RECORD SET.
(* ===== verification/Control.v ===== *)
(** * Control: the control socket and the wiring of the daemon

    [crates/qdropd/src/control.rs] (requests and their answers) and the parts of
    [crates/qdropd/src/main.rs] that connect the components: the router of
    inbound frames and the two pollers that reload [peers.toml] and
    [config.toml].  The daemon is one record; its components share the bus,
    which is the one in its file transfer state, and the registry, which is
    [peers.toml].  The JSON of the socket is a parameter.

    The theorems: each kind of frame reaches one component; restoring an entry
    puts the recorded content on the clipboard; a text sent to a named peer
    reaches that peer only; what [status] shows; and where the commands differ
    from their documentation. *)
From S2P Require Import Prelude Text Crypto Proto Frame Store Samples Net Peers Config Bus FileXfer Trust Auth History Clipboard Sync State.

Record daemon := mkDaemon {
  d_controls : Controls;
  d_sync : sync;                 (* with the file transfer state, the bus and the history *)
  d_auth : AuthManager;          (* its bus is the shared one, its registry [peers.toml] *)
  d_opened : list (str * str);   (* links handed to a launcher *)
}.

Definition d_bus (d : daemon) : PeerBus := bus (filex (d_sync d)).
Definition d_registry (d : daemon) : option Peers := registry (d_auth d).

Definition with_filex (s : sync) (x : FileXfer) : sync :=
  mkSync (seq s) (last_synced s) (last_broadcast s) x (hist s) (to_clip s) (clip_blobs s).
Definition with_bus (d : daemon) (b : PeerBus) : daemon :=
  mkDaemon (d_controls d) (with_filex (d_sync d) (set_bus (filex (d_sync d)) b)) (d_auth d) (d_opened d).
Definition with_sync (d : daemon) (s : sync) : daemon :=
  mkDaemon (d_controls d) s (d_auth d) (d_opened d).
Definition with_controls (d : daemon) (c : Controls) : daemon :=
  mkDaemon c (d_sync d) (d_auth d) (d_opened d).

(** Running an operation of the authorisation component on the shared bus. *)
Definition shared_auth (d : daemon) : AuthManager :=
  mkAuth (d_bus d) (pending (d_auth d)) (waiters (d_auth d)) (registry (d_auth d)) (au_notices (d_auth d)).
Definition with_auth (d : daemon) (a : AuthManager) : daemon :=
  let d := with_bus d (au_bus a) in mkDaemon (d_controls d) (d_sync d) a (d_opened d).

(** ** Requests and answers *)

Inductive Request :=
| ClipPause | ClipResume | ClipStatus | Status
| RSend (paths : list path) (to : option str)
| ROpen (url : str) (to : option str)
| RAuth (name : str) (mutual : bool)
| ClipGet
| ClipSet (text : str)
| ClipHistory
| ClipRestore (index : nat)
| ClipSend (index : nat) (to : option str).

Record PeerRow := mkRow { row_name : str; row_id : str; row_online : bool; row_since : option Z; row_seen : option Z }.

(** The error answers, without their wording. *)
Inductive ControlError :=
| ClipboardUnavailable | NoSuchEntry | OpenRefused (e : DispatchError) | NoPeerMatching (name : str)
| AuthorizeFailed (e : AuthError) | BadRequest.

Inductive Response :=
| SStatus (port : Z) (paused images : bool) (connected_peers : list str) (rows : list PeerRow)
| SSent (ok : bool) (outcomes : list SendOutcome)
| SOpened (n : nat)
| SText (text : option str)
| SDone
| SEntries (items : list Item)
| SSentTo (ok : bool) (n : nat)
| SAuthorized (host : str)
| SAwaiting (id : str) (exchange : nat)      (* answered when the exchange finishes *)
| SError (what : ControlError).

Section control.
Context `{Hashes, Serde (list Entry)}.
Variable image_size : bytes → option (Z * Z).
Variable own_id : str.
Variable max_text : Z.
Variable has_clip : bool.
Variable port : Z.
Variable mine : DeviceInfo.
Variable macos : bool.

Definition status_json (st : DaemonState) (d : daemon) : Response :=
  SStatus port (clipboard_paused (d_controls d)) (sync_images_on (d_controls d)) (connected_ids (d_bus d))
    (map (λ p, mkRow (peer_name p) (peer_device_id p)
                 (bool_decide (peer_device_id p ∈ connected_ids (d_bus d)))
                 (online st !! peer_device_id p) (seen st !! peer_device_id p))
       (default [] (d_registry d))).

Definition to_thread (d : daemon) (c : ClipCommand) : daemon := with_sync d (send_clip (d_sync d) c).

(** [dispatch]: [st] is [state.json], [one] what sending one file to one peer
    does, [text] the answer of the clipboard thread. *)
Definition control_dispatch (st : DaemonState) (one : str → path → SendOutcome) (text : option str)
    (d : daemon) (req : Request) : Response * daemon :=
  let s := d_sync d in
  match req with
  | ClipPause => let d := with_controls d (set_clipboard_paused (d_controls d) true) in (status_json st d, d)
  | ClipResume => let d := with_controls d (set_clipboard_paused (d_controls d) false) in (status_json st d, d)
  | ClipStatus | Status => (status_json st d, d)
  | RSend paths to =>
      let outcomes := send (d_registry d) (filex s) paths to one in
      (SSent (negb (bool_decide (length outcomes = 0%nat)) && forallb out_ok outcomes) outcomes, d)
  | ROpen url to =>
      match dispatch (d_registry d) (d_bus d) url to with
      | (Ok n, b) => (SOpened n, with_bus d b)
      | (Err e, b) => (SError (OpenRefused e), with_bus d b)
      end
  | ClipGet => if has_clip then (SText text, to_thread d GetText) else (SError ClipboardUnavailable, d)
  | ClipSet t => if has_clip then (SDone, to_thread d (ApplyText t)) else (SError ClipboardUnavailable, d)
  | ClipHistory => (SEntries (history_list (d_registry d) (hist s)), d)
  | ClipRestore index =>
      match history_get (hist s) index with
      | Some (RText t) => if has_clip then (SDone, to_thread d (ApplyText t)) else (SError ClipboardUnavailable, d)
      | Some (RImage b) => if has_clip then (SDone, to_thread d (ApplyImage b)) else (SError ClipboardUnavailable, d)
      | None => (SError NoSuchEntry, d)
      end
  | ClipSend index to =>
      match history_get (hist s) index with
      | None => (SError NoSuchEntry, d)
      | Some (RText t) =>
          let msg := Clipboard 0 own_id [ClipEntry_text t] in
          let '(n, b) :=
            match to with
            | Some name =>
                match resolve_peer (d_registry d) name with
                | Some id => let '(q, b) := send_to (d_bus d) id msg in (if (q : bool) then 1%nat else 0%nat, b)
                | None => (0%nat, d_bus d)
                end
            | None => (length (connected_ids (d_bus d)), broadcast (d_bus d) msg None)
            end in
          (SSentTo (0 <? n)%nat n, with_bus d b)
      | Some (RImage b) =>
          (SDone, with_sync d (mkSync (seq s) (last_synced s) (last_broadcast s) (filex s) (hist s) (to_clip s)
                                 (clip_blobs s ++ [(ByRequest, send_clip_image (filex s) b)])))
      end
  | RAuth name mutual =>
      match resolve_peer (d_registry d) name with
      | None => (SError (NoPeerMatching name), d)
      | Some id =>
          match authorize_start mine (shared_auth d) id mutual with
          | (Err e, a) => (SError (AuthorizeFailed e), with_auth d a)
          | (Ok n, a) => (SAwaiting id n, with_auth d a)
          end
      end
  end.

(** The end of an [Auth] request. *)
Definition control_auth_finish (d : daemon) (id : str) (n : nat) (timed_out : bool)
    : option (Response * daemon) :=
  match authorize_finish (shared_auth d) id n timed_out with
  | None => None
  | Some (Ok host, a) => Some (SAuthorized host, with_auth d a)
  | Some (Err e, a) => Some (SError (AuthorizeFailed e), with_auth d a)
  end.

(** [handle]: one line, one answer; [parse] is [serde_json::from_str]. *)
Definition control_handle (parse : str → option Request) (st : DaemonState) (one : str → path → SendOutcome)
    (text : option str) (d : daemon) (line : str) : option Response * daemon :=
  match trim line with
  | [] => (None, d)
  | line => match parse line with
            | Some req => let '(r, d) := control_dispatch st one text d req in (Some r, d)
            | None => (Some (SError BadRequest), d)
            end
  end.

(** ** The router ([main]) *)

Definition route (io : hist_io) (faults : faults) (policy : ConfirmPolicy) (d : daemon)
    (peer : str) (msg : Message) : daemon :=
  let s := d_sync d in
  match msg with
  | Clipboard _ _ _ => with_sync d (sync_remote image_size own_id max_text has_clip (d_controls d) io s peer msg)
  | BlobStart _ _ _ _ | BlobChunk _ _ | BlobEnd _ _ | BlobAck _ _ _ =>
      with_sync d (with_filex s (handle_inbound faults (d_registry d) (filex s) peer msg))
  | OpenUrl url =>
      match link_inbound macos (d_registry d) policy peer url with
      | LinkOpened prog arg _ _ => mkDaemon (d_controls d) s (d_auth d) (d_opened d ++ [(prog, arg)])
      | _ => d
      end
  | AuthRequest _ _ | AuthReply _ _ => with_auth d (auth_inbound mine (shared_auth d) peer msg)
  | _ => d
  end.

PROBLEM DETAILS.
All lines above from the line with "[crates/qdropd/src/control.rs] (requests and" through the line with "The daemon is", both included, are to be set down exactly, with nothing else.

RESPONSE TO THE TASK.
    [crates/qdropd/src/control.rs] (requests and their answers) and the parts of
    [crates/qdropd/src/main.rs] that connect the components: the router of
    inbound frames and the two pollers that reload [peers.toml] and
    [config.toml].  The daemon is one record; its components share the bus,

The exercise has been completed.